**What the task asks**
Please find every line in the records below that contains the word "unit", and copy it.

(Beginning of Supplied records)

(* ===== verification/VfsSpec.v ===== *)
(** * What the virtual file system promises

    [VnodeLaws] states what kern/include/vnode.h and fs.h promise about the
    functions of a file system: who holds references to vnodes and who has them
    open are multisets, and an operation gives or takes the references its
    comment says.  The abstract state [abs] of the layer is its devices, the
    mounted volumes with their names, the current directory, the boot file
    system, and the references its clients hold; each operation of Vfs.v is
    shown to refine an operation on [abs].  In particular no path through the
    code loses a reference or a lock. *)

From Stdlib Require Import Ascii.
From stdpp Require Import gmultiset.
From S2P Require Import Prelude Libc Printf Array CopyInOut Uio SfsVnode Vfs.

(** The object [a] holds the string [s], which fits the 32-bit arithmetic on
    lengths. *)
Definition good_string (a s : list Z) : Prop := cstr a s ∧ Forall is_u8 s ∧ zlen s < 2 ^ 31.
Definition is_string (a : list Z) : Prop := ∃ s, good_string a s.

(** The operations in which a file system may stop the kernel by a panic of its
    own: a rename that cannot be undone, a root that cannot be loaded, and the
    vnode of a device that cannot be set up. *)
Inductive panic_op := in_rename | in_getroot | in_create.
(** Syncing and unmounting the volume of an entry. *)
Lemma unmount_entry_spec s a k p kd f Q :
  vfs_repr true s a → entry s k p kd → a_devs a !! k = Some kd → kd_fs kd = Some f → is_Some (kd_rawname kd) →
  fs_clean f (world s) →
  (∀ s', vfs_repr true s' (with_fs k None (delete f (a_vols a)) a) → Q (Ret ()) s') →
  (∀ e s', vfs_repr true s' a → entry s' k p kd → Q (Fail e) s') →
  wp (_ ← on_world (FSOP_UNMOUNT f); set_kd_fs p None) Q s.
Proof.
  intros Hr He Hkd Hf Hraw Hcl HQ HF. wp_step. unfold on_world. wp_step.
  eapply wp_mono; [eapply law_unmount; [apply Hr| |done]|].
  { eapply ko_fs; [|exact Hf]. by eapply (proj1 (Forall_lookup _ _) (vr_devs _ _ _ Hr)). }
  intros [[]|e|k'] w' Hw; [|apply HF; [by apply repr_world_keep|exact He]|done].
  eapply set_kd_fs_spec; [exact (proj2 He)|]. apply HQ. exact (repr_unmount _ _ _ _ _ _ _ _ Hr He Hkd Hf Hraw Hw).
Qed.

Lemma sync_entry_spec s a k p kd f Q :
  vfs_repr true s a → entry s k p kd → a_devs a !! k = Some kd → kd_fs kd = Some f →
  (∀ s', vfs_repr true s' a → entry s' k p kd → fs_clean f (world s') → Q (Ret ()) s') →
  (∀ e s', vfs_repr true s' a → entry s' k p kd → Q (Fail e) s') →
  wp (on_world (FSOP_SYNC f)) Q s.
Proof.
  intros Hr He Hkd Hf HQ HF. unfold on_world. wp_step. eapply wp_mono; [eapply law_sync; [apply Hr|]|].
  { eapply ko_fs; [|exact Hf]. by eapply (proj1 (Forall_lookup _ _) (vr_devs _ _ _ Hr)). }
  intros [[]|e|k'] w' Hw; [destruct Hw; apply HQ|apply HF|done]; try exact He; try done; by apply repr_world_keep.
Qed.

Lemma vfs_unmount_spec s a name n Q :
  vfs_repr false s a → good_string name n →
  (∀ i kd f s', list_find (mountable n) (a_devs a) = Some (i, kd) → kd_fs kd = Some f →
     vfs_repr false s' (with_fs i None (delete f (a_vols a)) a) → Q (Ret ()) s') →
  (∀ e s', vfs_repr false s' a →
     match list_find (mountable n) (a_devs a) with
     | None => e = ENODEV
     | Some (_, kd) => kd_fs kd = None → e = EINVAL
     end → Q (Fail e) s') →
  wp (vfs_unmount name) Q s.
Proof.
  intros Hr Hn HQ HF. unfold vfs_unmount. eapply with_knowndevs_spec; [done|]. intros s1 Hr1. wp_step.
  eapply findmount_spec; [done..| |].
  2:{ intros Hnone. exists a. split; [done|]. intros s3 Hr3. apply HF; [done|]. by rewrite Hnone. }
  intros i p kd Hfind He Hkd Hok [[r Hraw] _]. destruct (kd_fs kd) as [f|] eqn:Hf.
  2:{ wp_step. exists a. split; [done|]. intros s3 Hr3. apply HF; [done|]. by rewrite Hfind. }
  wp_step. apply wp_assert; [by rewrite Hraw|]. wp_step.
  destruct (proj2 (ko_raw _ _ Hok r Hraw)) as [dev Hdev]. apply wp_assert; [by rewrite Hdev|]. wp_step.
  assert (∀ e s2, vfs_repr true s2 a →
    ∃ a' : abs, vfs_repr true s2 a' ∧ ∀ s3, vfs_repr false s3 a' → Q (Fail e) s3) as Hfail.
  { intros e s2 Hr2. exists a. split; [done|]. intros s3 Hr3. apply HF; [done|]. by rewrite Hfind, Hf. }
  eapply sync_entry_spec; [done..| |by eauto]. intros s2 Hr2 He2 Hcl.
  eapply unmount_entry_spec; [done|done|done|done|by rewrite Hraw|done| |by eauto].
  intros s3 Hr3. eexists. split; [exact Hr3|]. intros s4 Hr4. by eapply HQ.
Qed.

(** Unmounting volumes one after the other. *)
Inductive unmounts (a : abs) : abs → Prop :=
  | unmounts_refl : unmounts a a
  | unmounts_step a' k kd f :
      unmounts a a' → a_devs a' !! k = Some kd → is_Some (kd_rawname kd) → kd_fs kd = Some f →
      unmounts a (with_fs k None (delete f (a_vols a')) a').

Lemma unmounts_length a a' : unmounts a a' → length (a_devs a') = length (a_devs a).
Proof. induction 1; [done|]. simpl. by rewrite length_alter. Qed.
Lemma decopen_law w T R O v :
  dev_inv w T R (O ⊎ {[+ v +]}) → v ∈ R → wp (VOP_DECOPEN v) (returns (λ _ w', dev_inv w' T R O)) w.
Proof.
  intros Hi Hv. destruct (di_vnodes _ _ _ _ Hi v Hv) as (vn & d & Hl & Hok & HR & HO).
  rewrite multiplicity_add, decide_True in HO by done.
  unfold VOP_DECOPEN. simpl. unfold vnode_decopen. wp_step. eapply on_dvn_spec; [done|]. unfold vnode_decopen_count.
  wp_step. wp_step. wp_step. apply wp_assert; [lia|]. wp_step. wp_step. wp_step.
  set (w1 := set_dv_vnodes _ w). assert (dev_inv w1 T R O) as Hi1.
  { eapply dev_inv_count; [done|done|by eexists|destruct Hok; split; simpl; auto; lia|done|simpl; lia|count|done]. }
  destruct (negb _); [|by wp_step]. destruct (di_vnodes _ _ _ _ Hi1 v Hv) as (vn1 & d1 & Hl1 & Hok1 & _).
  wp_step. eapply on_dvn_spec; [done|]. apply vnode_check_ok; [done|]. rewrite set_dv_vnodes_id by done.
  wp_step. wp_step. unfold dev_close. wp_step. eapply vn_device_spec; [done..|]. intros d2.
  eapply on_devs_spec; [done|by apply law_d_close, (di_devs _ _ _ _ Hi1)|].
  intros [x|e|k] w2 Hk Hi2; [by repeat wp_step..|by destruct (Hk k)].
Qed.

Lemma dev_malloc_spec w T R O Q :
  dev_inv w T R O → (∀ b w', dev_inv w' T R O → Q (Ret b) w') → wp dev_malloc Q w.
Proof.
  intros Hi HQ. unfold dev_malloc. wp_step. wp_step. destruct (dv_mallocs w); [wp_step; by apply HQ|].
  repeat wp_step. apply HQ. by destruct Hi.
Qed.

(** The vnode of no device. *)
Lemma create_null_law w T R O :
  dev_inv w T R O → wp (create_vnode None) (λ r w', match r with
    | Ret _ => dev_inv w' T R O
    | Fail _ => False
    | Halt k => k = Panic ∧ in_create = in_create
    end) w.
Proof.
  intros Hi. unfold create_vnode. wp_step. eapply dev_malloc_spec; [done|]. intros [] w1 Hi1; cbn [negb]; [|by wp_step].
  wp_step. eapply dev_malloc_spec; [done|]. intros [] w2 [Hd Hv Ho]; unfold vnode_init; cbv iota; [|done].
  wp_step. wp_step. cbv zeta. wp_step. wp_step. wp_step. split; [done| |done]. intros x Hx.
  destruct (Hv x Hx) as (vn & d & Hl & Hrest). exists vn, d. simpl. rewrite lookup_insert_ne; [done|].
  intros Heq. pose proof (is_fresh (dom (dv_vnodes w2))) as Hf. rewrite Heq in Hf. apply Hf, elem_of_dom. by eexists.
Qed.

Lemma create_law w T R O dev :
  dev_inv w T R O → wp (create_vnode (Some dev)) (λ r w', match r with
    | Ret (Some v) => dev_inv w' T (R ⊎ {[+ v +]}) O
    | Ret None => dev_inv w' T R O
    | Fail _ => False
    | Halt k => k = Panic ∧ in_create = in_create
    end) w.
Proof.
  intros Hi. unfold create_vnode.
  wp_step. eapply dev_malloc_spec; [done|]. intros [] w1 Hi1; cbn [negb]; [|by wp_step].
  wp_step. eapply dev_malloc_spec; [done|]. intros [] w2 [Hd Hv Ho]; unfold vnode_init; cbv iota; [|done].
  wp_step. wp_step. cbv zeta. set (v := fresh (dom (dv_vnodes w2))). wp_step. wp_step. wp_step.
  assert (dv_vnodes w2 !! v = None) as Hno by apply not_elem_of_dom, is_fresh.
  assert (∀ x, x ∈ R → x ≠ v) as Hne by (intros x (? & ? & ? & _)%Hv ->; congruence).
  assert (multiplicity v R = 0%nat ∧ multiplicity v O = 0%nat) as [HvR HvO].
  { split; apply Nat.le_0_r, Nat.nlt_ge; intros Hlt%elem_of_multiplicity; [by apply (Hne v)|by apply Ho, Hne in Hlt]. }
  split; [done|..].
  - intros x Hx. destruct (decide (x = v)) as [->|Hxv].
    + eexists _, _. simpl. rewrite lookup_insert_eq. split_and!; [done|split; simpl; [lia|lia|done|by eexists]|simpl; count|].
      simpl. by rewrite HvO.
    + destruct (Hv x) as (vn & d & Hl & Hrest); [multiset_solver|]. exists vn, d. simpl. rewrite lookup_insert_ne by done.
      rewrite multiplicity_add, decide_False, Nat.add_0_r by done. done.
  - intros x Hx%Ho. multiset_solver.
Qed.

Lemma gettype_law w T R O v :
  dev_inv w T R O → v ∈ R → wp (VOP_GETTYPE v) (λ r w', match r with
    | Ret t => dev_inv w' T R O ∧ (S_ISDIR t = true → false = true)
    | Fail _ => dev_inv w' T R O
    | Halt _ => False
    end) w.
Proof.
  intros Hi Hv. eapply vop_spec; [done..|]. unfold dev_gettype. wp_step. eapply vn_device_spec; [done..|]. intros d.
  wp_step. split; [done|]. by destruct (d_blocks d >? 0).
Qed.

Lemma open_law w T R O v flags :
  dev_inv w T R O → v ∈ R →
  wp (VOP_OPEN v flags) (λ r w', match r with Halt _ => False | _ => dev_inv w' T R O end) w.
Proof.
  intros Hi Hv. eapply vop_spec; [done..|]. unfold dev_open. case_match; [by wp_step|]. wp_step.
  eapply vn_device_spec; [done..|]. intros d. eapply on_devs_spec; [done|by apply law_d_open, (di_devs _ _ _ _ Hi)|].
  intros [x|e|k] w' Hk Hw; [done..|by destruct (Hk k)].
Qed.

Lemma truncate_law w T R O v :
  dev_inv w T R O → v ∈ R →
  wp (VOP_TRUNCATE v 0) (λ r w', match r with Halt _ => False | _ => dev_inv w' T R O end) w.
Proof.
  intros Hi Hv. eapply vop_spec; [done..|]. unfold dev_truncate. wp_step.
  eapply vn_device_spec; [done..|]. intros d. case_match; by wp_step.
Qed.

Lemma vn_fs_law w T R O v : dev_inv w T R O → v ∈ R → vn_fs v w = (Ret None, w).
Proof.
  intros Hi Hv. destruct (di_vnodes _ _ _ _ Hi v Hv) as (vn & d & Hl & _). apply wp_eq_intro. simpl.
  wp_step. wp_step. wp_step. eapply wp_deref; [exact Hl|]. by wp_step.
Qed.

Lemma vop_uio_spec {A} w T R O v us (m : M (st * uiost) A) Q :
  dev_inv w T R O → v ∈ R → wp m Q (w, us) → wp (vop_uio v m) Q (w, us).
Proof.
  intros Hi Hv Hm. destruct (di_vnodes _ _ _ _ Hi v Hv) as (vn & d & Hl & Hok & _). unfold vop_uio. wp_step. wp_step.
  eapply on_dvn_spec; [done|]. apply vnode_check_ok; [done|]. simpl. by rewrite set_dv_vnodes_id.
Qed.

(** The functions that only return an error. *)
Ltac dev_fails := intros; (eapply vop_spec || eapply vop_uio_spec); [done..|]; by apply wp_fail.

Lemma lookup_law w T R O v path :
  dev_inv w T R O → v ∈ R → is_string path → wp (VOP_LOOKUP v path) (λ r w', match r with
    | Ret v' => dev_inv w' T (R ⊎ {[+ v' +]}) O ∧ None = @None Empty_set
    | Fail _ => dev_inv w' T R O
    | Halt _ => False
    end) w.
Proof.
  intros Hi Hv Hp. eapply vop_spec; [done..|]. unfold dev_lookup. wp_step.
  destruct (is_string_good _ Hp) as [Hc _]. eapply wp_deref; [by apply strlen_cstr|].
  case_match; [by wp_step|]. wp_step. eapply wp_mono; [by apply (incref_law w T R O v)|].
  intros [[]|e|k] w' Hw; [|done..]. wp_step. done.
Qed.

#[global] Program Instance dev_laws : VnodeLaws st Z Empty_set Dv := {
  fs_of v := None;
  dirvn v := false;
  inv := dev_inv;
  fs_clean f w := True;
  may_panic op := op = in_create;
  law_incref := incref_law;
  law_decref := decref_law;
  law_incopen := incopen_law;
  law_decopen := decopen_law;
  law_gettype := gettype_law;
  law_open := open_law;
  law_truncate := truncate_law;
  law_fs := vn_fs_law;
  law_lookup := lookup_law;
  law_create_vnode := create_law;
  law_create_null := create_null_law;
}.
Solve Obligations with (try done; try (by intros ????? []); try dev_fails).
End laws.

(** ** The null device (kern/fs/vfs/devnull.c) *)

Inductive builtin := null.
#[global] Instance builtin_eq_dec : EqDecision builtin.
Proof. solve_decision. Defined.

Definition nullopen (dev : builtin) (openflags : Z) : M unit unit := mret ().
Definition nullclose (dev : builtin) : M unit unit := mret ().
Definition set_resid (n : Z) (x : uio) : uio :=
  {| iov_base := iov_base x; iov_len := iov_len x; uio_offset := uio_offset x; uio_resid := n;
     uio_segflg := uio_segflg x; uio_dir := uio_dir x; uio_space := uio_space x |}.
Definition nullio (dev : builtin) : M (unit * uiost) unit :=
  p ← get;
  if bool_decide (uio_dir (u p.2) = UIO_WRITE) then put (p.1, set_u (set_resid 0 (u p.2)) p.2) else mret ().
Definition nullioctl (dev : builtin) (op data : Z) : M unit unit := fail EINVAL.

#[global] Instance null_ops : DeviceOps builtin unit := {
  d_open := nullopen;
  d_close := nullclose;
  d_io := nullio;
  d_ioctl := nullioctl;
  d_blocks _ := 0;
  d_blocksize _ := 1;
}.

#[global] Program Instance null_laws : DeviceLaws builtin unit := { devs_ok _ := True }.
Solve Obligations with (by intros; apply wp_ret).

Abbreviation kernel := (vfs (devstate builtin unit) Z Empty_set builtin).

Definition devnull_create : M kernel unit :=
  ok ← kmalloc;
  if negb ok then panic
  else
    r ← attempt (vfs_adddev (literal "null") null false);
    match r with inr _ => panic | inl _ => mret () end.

(End of Supplied records)

**Solved exercise**
Definition nullopen (dev : builtin) (openflags : Z) : M unit unit := mret ().
Definition nullclose (dev : builtin) : M unit unit := mret ().
Definition nullio (dev : builtin) : M (unit * uiost) unit :=
Definition nullioctl (dev : builtin) (op data : Z) : M unit unit := fail EINVAL.
#[global] Instance null_ops : DeviceOps builtin unit := {
#[global] Program Instance null_laws : DeviceLaws builtin unit := { devs_ok _ := True }.
Abbreviation kernel := (vfs (devstate builtin unit) Z Empty_set builtin).
Definition devnull_create : M kernel unit :=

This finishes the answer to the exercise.